Ashley Roberts, program specialist for Stokes Family Violence and Sexual Assault Services, called the domestic violence problem an “epidemic.” According to statistics she gathered from N.C. Coalition Against Domestic Violence, 1.3 million women are assaulted each year. Ten million kids witness domestic violence each year, and boys who witness domestic violence are twice as likely to continue it with their partner.
Roberts informed people of the free help available through her agency. YVEDDI offers the services in Stokes, Surry and Yadkin counties, where more than 2,000 clients were served in the last fiscal year.
“We’re working hard to end the epidemic … but we can’t do it alone,” she said.
Sheriff Mike Marshall spoke after Roberts and offered some numbers about domestic violence in Stokes County. He also noted that domestic violence is not just restricted to one gender. In 2011, Stokes County ran 949 domestic violence calls and issued 219 domestic violence orders. From January to the end of August 2012, the county has received 636 domestic violence calls and issued 139 domestic violence orders. There have been two domestic violence deaths in 2012 and there was one in 2011.
Often families try to drop the charges after an initial abuse incident occurs and is reported. The perpetrator promises to be better and the victim decides to let it go. But Marshall said he has not given the go-ahead yet for a charge to be dropped, because he knows how empty the promises to do better usually are. And he has great concern for the children in the homes.
“We have to change what’s happening with kids,” said Marshall. He got choked up as he relayed an account of an encounter 13 years ago that left an impression on him. Marshall was working a stabbing case, and he said he can still remember the look on the little girl’s face after seeing her mom stabbed to death.
After the remarks, candles were lit in the room. A candle had been distributed to each attendee when they arrived. Sarah Lawson read the list of names, then Steve White sang a song about a child who observed domestic violence. Kim Blake sang a song earlier in the event as well. After a closing prayer, refreshments were offered to those in attendance.

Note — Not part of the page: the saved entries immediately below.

(** The table is the byte-level select. *)
Lemma kSelectInByte_correct b r :
  fits 8 b -> 0 <= r < 8 ->
  nth (Z.to_nat (b .| (r <<< 8))%u64) kSelectInByte 0 = sel (Z.testbit b) r 0 8.
Proof.
  intros Hb Hr. apply Z.eqb_eq. revert b Hb.
  apply (forall_below (fun b => nth (Z.to_nat (b .| (r <<< 8))%u64) kSelectInByte 0
                                =? sel (Z.testbit b) r 0 8) 256).
  revert r Hr.
  apply (forall_below (fun r => forallb (fun b => nth (Z.to_nat (b .| (r <<< 8))%u64) kSelectInByte 0
                                =? sel (Z.testbit b) r 0 8) (map Z.of_nat (seq 0 256))) 8).
  vm_compute. reflexivity.
Qed.

(** ** The broadword selection *)

Lemma land_128 x : fits 8 x -> Z.land x 128 = if 128 <=? x then 128 else 0.
Proof.
  intros Hx. apply Z.eqb_eq. revert x Hx.
  apply (forall_below (fun x => Z.land x 128 =? if 128 <=? x then 128 else 0) 256).
  vm_compute. reflexivity.
Qed.

Lemma kStep8_msb k :
  0 <= k < 64 -> ((u64 k * kOnesStep8) .| kMSBsStep8)%u64 = le_word (repeat (k + 128) 8).
Proof.
  intros Hk. apply Z.eqb_eq. revert k Hk.
  apply (forall_below (fun k => ((u64 k * kOnesStep8) .| kMSBsStep8)%u64
                                =? le_word (repeat (k + 128) 8)) 64).
  vm_compute. reflexivity.
Qed.

(** [geqKStep8] marks the bytes whose prefix sum is at most [k]. *)
Lemma geq_marks k B :
  length B = 8%nat -> 0 <= k < 64 -> Forall (fun b => 0 <= b <= 64) B ->
  ((((u64 k * kOnesStep8) .| kMSBsStep8) - le_word B) .& kMSBsStep8)%u64 =
  le_word (map (fun b => if b <=? k then 128 else 0) B).
Proof.
  intros Hlen Hk HB. rewrite kStep8_msb by exact Hk.
  assert (E : le_word (repeat (k + 128) 8) = le_word (map (fun _ => k + 128) B)).
  { rewrite <- Hlen. clear. induction B; cbn [length repeat map le_word]; congruence. }
  rewrite E. unfold sub64. rewrite <- (map_id B) at 2. rewrite le_word_sub.
  assert (F : Forall (fits 8) (map (fun b => k + 128 - b) B)).
  { apply Forall_map. eapply Forall_impl; [|exact HB]. intros b Hb. cbv beta in Hb. unfold fits.
    change (2 ^ 8) with 256. lia. }
  rewrite land_u64 by (vm_compute; split; congruence).
  change kMSBsStep8 with (le_word (repeat 128 8)).
  replace 8%nat with (length (map (fun b => k + 128 - b) B)) by (rewrite length_map; exact Hlen).
  rewrite le_word_land by (auto; unfold fits; lia). rewrite map_map. f_equal.
  apply map_ext_Forall. eapply Forall_impl; [|exact HB]. intros b Hb. cbv beta in Hb.
  rewrite land_128 by (unfold fits; change (2 ^ 8) with 256; lia).
  destruct (Z.leb_spec 128 (k + 128 - b)), (Z.leb_spec b k); (lia || reflexivity).
Qed.

(** One byte position: the index arithmetic after [place] is known to be [8 * m]. *)
Lemma select_byte bs B m k :
  length bs = 8%nat -> Forall (fits 8) bs -> length B = 8%nat -> Forall (fits 8) B ->
  (m < 8)%nat -> 0 <= k < 64 -> 0 <= k - nth m (0 :: B) 0 < 8 ->
  let place := 8 * Z.of_nat m in
  let byteRank := (u64 k - (((le_word B <<< 8) >>> place) .& 0xFF))%u64 in
  (place + nth (Z.to_nat (((le_word bs >>> place) .& 0xFF) .| (byteRank <<< 8))) kSelectInByte 0)%u64 =
  8 * Z.of_nat m + sel (Z.testbit (nth m bs 0)) (k - nth m (0 :: B) 0) 0 8.
Proof.
  intros Hl Hb HlB HB Hm Hk Hr. cbv zeta.
  assert (E1 : ((le_word bs >>> (8 * Z.of_nat m)%Z) .& 0xFF)%u64 = nth m bs 0)
    by (apply le_word_byte; exact Hb).
  assert (E2 : (((le_word B <<< 8) >>> (8 * Z.of_nat m)%Z) .& 0xFF)%u64 = nth m (0 :: B) 0).
  { rewrite <- le_word_byte by (constructor; [unfold fits; lia|exact HB]). cbn [le_word].
    apply Z.bits_inj'. intros i Hi. change 0xFF with (Z.ones 8). unfold shl64, u64, uwrap.
    rewrite !Z.land_spec, !testbit_shiftr, testbit_ones by lia.
    destruct (Z.ltb_spec i 8); [|now rewrite !andb_false_r].
    rewrite testbit_mod_pow2, testbit_shiftl, testbit_byte_cons by (unfold fits; lia).
    destruct (Z.ltb_spec (i + 8 * Z.of_nat m) 64), (Z.ltb_spec (i + 8 * Z.of_nat m) 8),
      (Z.leb_spec 0 (i + 8 * Z.of_nat m)); try lia; [|reflexivity].
    rewrite (Z.testbit_neg_r (le_word B)), Z.testbit_0_l by lia. reflexivity. }
  rewrite E1, E2. clear E1 E2. set (r := k - nth m (0 :: B) 0) in *.
  assert (E3 : (u64 k - nth m (0 :: B) 0)%u64 = r).
  { unfold sub64. rewrite (u64_small k) by (unfold fits; lia). fold r.
    apply u64_small. unfold fits. lia. }
  rewrite E3, kSelectInByte_correct; [|apply Forall_nth; [exact Hb|lia]|exact Hr].
  pose proof (sel_range (Z.testbit (nth m bs 0)) r 0 8).
  unfold add64. apply u64_small. unfold fits. lia.
Qed.

(** The number of marked bytes. *)
Lemma popcnt_marks (l : list bool) :
  length l = 8%nat ->
  popcnt (le_word (map (fun c : bool => if c then 128 else 0) l)) =
  Z.of_nat (length (filter id l)).
Proof.
  assert (G : forall l, cnt (Z.testbit (le_word (map (fun c : bool => if c then 128 else 0) l)))
                0 (8 * length l) = Z.of_nat (length (filter id l))).
  { clear. induction l as [|c l IH]; [reflexivity|].
    cbn [map length]. replace (8 * S (length l))%nat with (8 + 8 * length l)%nat by lia.
    rewrite cnt_le_word by (destruct c; unfold fits; lia). rewrite IH.
    destruct c; cbn [filter id length]; [change (popb 128) with 1|change (popb 0) with 0]; lia. }
  intros Hl. rewrite <- G, Hl. reflexivity.
Qed.

(** The byte that holds the [k]-th one, counted from the prefix sums. *)
Lemma marked_prefix k B m :
  (m < length B)%nat ->
  (forall i, (i < m)%nat -> nth i B 0 <= k) -> (forall i, (m <= i < length B)%nat -> k < nth i B 0) ->
  length (filter id (map (fun b => b <=? k) B)) = m.
Proof.
  revert m; induction B as [|b B IH]; intros m Hm H1 H2; [simpl in Hm; lia|].
  destruct m as [|m]; cbn [map filter id].
  - pose proof (H2 0%nat ltac:(simpl; lia)) as Hb. cbn [nth] in Hb.
    destruct (Z.leb_spec b k); [lia|]. cbn [id].
    assert (E : forall i, (i < length B)%nat -> k < nth i B 0)
      by (intros i Hi; apply (H2 (S i)); simpl; lia).
    clear - E. induction B as [|c B IH]; [reflexivity|]. cbn [map filter id].
    pose proof (E 0%nat ltac:(simpl; lia)) as Hc. cbn [nth] in Hc.
    destruct (Z.leb_spec c k); [lia|]. cbn [id]. apply IH. intros i Hi. apply (E (S i)). simpl; lia.
  - pose proof (H1 0%nat ltac:(simpl; lia)) as Hb. cbn [nth] in Hb.
    destruct (Z.leb_spec b k); [|lia]. cbn [id length]. f_equal.
    apply IH; [simpl in Hm; lia|..].
    + intros i Hi. apply (H1 (S i)). lia.
    + intros i Hi. apply (H2 (S i)). simpl; lia.
Qed.

Lemma nth_prefixes bs i : (i < length bs)%nat -> nth i (prefixes bs) 0 = prefix bs (S i).
Proof.
  intros H. unfold prefixes. rewrite nth_indep with (d' := prefix bs (S 0))
    by (rewrite length_map, length_seq; exact H).
  rewrite (map_nth (fun i => prefix bs (S i))), seq_nth by exact H. reflexivity.
Qed.

Lemma cnt_bytes bs :
  Forall (fits 8) bs ->
  cnt (Z.testbit (le_word bs)) 0 (8 * length bs) = prefix bs (length bs).
Proof.
  induction 1 as [|b t Hb Ht IH]; [reflexivity|].
  cbn [length]. replace (8 * S (length t))%nat with (8 + 8 * length t)%nat by lia.
  rewrite cnt_le_word, IH, prefix_cons by exact Hb. reflexivity.
Qed.

(** The reference select finds the byte by the prefix sums. *)
Lemma sel_bytes bs k :
  Forall (fits 8) bs -> 0 <= k < prefix bs (length bs) ->
  exists m, (m < length bs)%nat /\ prefix bs m <= k < prefix bs (S m) /\
    sel (Z.testbit (le_word bs)) k 0 (8 * length bs) =
    8 * Z.of_nat m + sel (Z.testbit (nth m bs 0)) (k - prefix bs m) 0 8.
Proof.
  intros Hbs. revert k. induction Hbs as [|b t Hb Ht IH]; intros k Hk; cbn [length] in *.
  - unfold prefix in Hk. simpl in Hk. lia.
  - rewrite prefix_cons in Hk. replace (8 * S (length t))%nat with (8 + 8 * length t)%nat by lia.
    rewrite sel_le_word by (auto; lia). destruct (Z.ltb_spec k (popb b)).
    + exists 0%nat. rewrite prefix_cons. unfold prefix at 1 2 3. cbn [firstn map fold_right nth].
      replace (k - 0) with k by lia. split; [lia|]. split; lia.
    + destruct (IH (k - popb b)) as (m & Hm & Hp & E); [lia|].
      exists (S m). rewrite !prefix_cons in *. split; [lia|]. split; [lia|].
      rewrite E. cbn [nth]. replace (k - popb b - prefix t m) with (k - (popb b + prefix t m)) by lia.
      lia.
Qed.

Lemma select64_spec x k :
  fits 64 x -> 0 <= k -> _select64 x k = sel (Z.testbit x) k 0 64.
Proof.
  intros Hx Hk. cbv delta [_select64] beta.
  destruct (Z.leb_spec (popcnt x) k) as [Hle|Hlt]; cbv iota.
  { symmetry. apply sel_none. exact Hle. }
  rewrite (le_word_inj_8 x Hx) in Hlt |- *.
  pose proof (bytes_of_fits 8 x) as Hbs. pose proof (length_bytes_of 8 x) as Hl.
  clear Hx. revert Hlt Hbs Hl. generalize (bytes_of 8 x). clear x. intros bs Hlt Hbs Hl.
  unfold popcnt in Hlt. change 64%nat with (8 * 8)%nat in *. rewrite <- Hl in Hlt at 2.
  rewrite cnt_bytes in Hlt by exact Hbs.
  destruct (sel_bytes bs k Hbs) as (m & Hm & Hp & E); [lia|].
  rewrite Hl in E, Hm. rewrite E. clear E.
  assert (HB : Forall (fun b => 0 <= b <= 64) (prefixes bs)).
  { apply Forall_map, Forall_forall. intros i _. cbv beta.
    pose proof (prefix_mono bs (S i) (S i)). pose proof (prefix_bound bs (S i)). lia. }
  assert (HlB : length (prefixes bs) = 8%nat) by (unfold prefixes; now rewrite length_map, length_seq).
  assert (Hk64 : 0 <= k < 64) by (pose proof (prefix_bound bs (length bs)); lia).
  enter_let. enter_let. enter_let.
  let_step (le_word (map popb bs)); [apply byte_counts; auto|].
  let_step (le_word (prefixes bs)); [apply prefix_sums; exact Hl|].
  enter_let.
  let_step (le_word (map (fun c : bool => if c then 128 else 0) (map (fun b => b <=? k) (prefixes bs))));
    [rewrite geq_marks, map_map by assumption; reflexivity|].
  let_step (8 * Z.of_nat m).
  { rewrite popcnt_marks by (rewrite length_map; exact HlB).
    rewrite (marked_prefix k (prefixes bs) m).
    - unfold mul64. rewrite u64_small by (unfold fits; lia). lia.
    - lia.
    - intros i Hi. rewrite nth_prefixes by lia. pose proof (prefix_mono bs (S i) m). lia.
    - intros i Hi. rewrite nth_prefixes by lia. pose proof (prefix_mono bs (S m) (S i)). lia. }
  assert (Hn : nth m (0 :: prefixes bs) 0 = prefix bs m)
    by (destruct m; [reflexivity|cbn [nth]; apply nth_prefixes; lia]).
  rewrite <- Hn. apply select_byte; auto; try lia.
  - eapply Forall_impl; [|exact HB]. intros b Hb. cbv beta in Hb. unfold fits. lia.
  - rewrite Hn. pose proof (prefix_step bs m). lia.
Qed.

Lemma bitselect_spec x k :
  fits 64 x -> 0 <= k -> bitselect x k = sel (Z.testbit x) k 0 64.
Proof. exact (select64_spec x k). Qed.

(** The broadword [_select64] (and so [bitselect]) computes the position of the
    one of index [k] of every 64-bit word, and 64 when there are fewer than [k + 1]
    ones. *)
Theorem select64_correct x k :
  fits 64 x -> 0 <= k -> _select64 x k = sel (Z.testbit x) k 0 64.
Proof. apply select64_spec. Qed.

Lemma select64_correct_witness :
  _select64 0x8000000000000101 2 = sel (Z.testbit 0x8000000000000101) 2 0 64.
Proof. apply select64_correct; unfold fits; lia. Defined.

(** ** The masked variants *)

Lemma BITMASK_ones n : 0 <= n <= 64 -> BITMASK n = Z.ones n.
Proof.
  intros Hn. unfold BITMASK, MAX_VALUE. destruct (Z.eqb_spec n 64) as [->|]; [reflexivity|].
  unfold shl64, sub64. rewrite Z.shiftl_1_l, Z.ones_equiv.
  assert (2 ^ n < 2 ^ 64) by (apply Z.pow_lt_mono_r; lia).
  assert (0 < 2 ^ n) by (apply Z.pow_pos_nonneg; lia).
  rewrite (u64_small (2 ^ n)) by (unfold fits; lia). rewrite u64_small by (unfold fits; lia). lia.
Qed.

Lemma testbit_not64 x i : Z.testbit (.~ x)%u64 i = (0 <=? i) && (i <? 64) && negb (Z.testbit x i).
Proof.
  unfold not64, u64, uwrap. rewrite testbit_mod_pow2, testbit_lnot by lia.
  destruct (i <? 64), (0 <=? i); reflexivity.
Qed.

(** [bitrank] counts the ones at positions [0 .. pos]. *)
Lemma bitrank_spec val pos :
  0 <= pos < 64 -> bitrank val pos = rank (Z.testbit val) 0 (pos + 1).
Proof.
  intros Hp. unfold bitrank, popcnt, rank.
  assert (E : ((2 <<< pos) - 1)%u64 = Z.ones (pos + 1)).
  { unfold shl64, sub64. rewrite Z.shiftl_mul_pow2, Z.ones_equiv by lia.
    replace (2 * 2 ^ pos) with (2 ^ (pos + 1)) by (rewrite Z.pow_add_r; lia).
    destruct (Z.eq_dec pos 63) as [->|]; [reflexivity|].
    assert (2 ^ (pos + 1) < 2 ^ 64) by (apply Z.pow_lt_mono_r; lia).
    assert (0 < 2 ^ (pos + 1)) by (apply Z.pow_pos_nonneg; lia).
    rewrite (u64_small (2 ^ (pos + 1))) by (unfold fits; lia).
    rewrite u64_small by (unfold fits; lia). lia. }
  rewrite E. replace 64%nat with (Z.to_nat (pos + 1 - 0) + Z.to_nat (63 - pos))%nat by lia.
  assert (B : forall i, 0 <= i -> Z.testbit (val .& Z.ones (pos + 1))%u64 i
                        = (i <? pos + 1) && Z.testbit val i).
  { intros i Hi. rewrite Z.land_spec, testbit_ones by lia.
    destruct (Z.leb_spec 0 i); [|lia]. apply andb_comm. }
  rewrite cnt_app, (cnt_false _ (0 + _)), Z.add_0_r.
  - apply cnt_ext. intros i Hi. rewrite B by lia.
    destruct (Z.ltb_spec i (pos + 1)); [reflexivity|lia].
  - intros i Hi. rewrite B by lia. destruct (Z.ltb_spec i (pos + 1)); [lia|reflexivity].
Qed.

Lawson became emotional when she read the list of names and offered thanks to the officers present for their help to those in need. Lawson explained later that she has personally suffered from domestic violence, and she appreciates the help of officers.
She tells other victims: “Don’t give up, because (officers) are there to help you.” Even if there are bumps along the legal process to get protective orders or conviction of charges, Lawson encourages people to keep on trying.
Sheriff Marshall encourages people to seek help. He hopes to one day be able to stand at the vigil and report that there were no deaths that year related to domestic violence.
Roberts said she was very pleased with the turnout, especially on a cold, rainy Monday night. She hopes those who attended will let others know that there is help out there for those suffering from domestic abuse.
Stokes Family Violence and Sexual Assault Services has a 24-hour hotline and also provides information about 50-B and 50-C protective orders, individual and group counseling, court advocacy, community referrals, education programs, and more. And it is all free of charge. Program workers will even transport someone to a shelter if needed due to domestic violence. For more information, call 593-9323.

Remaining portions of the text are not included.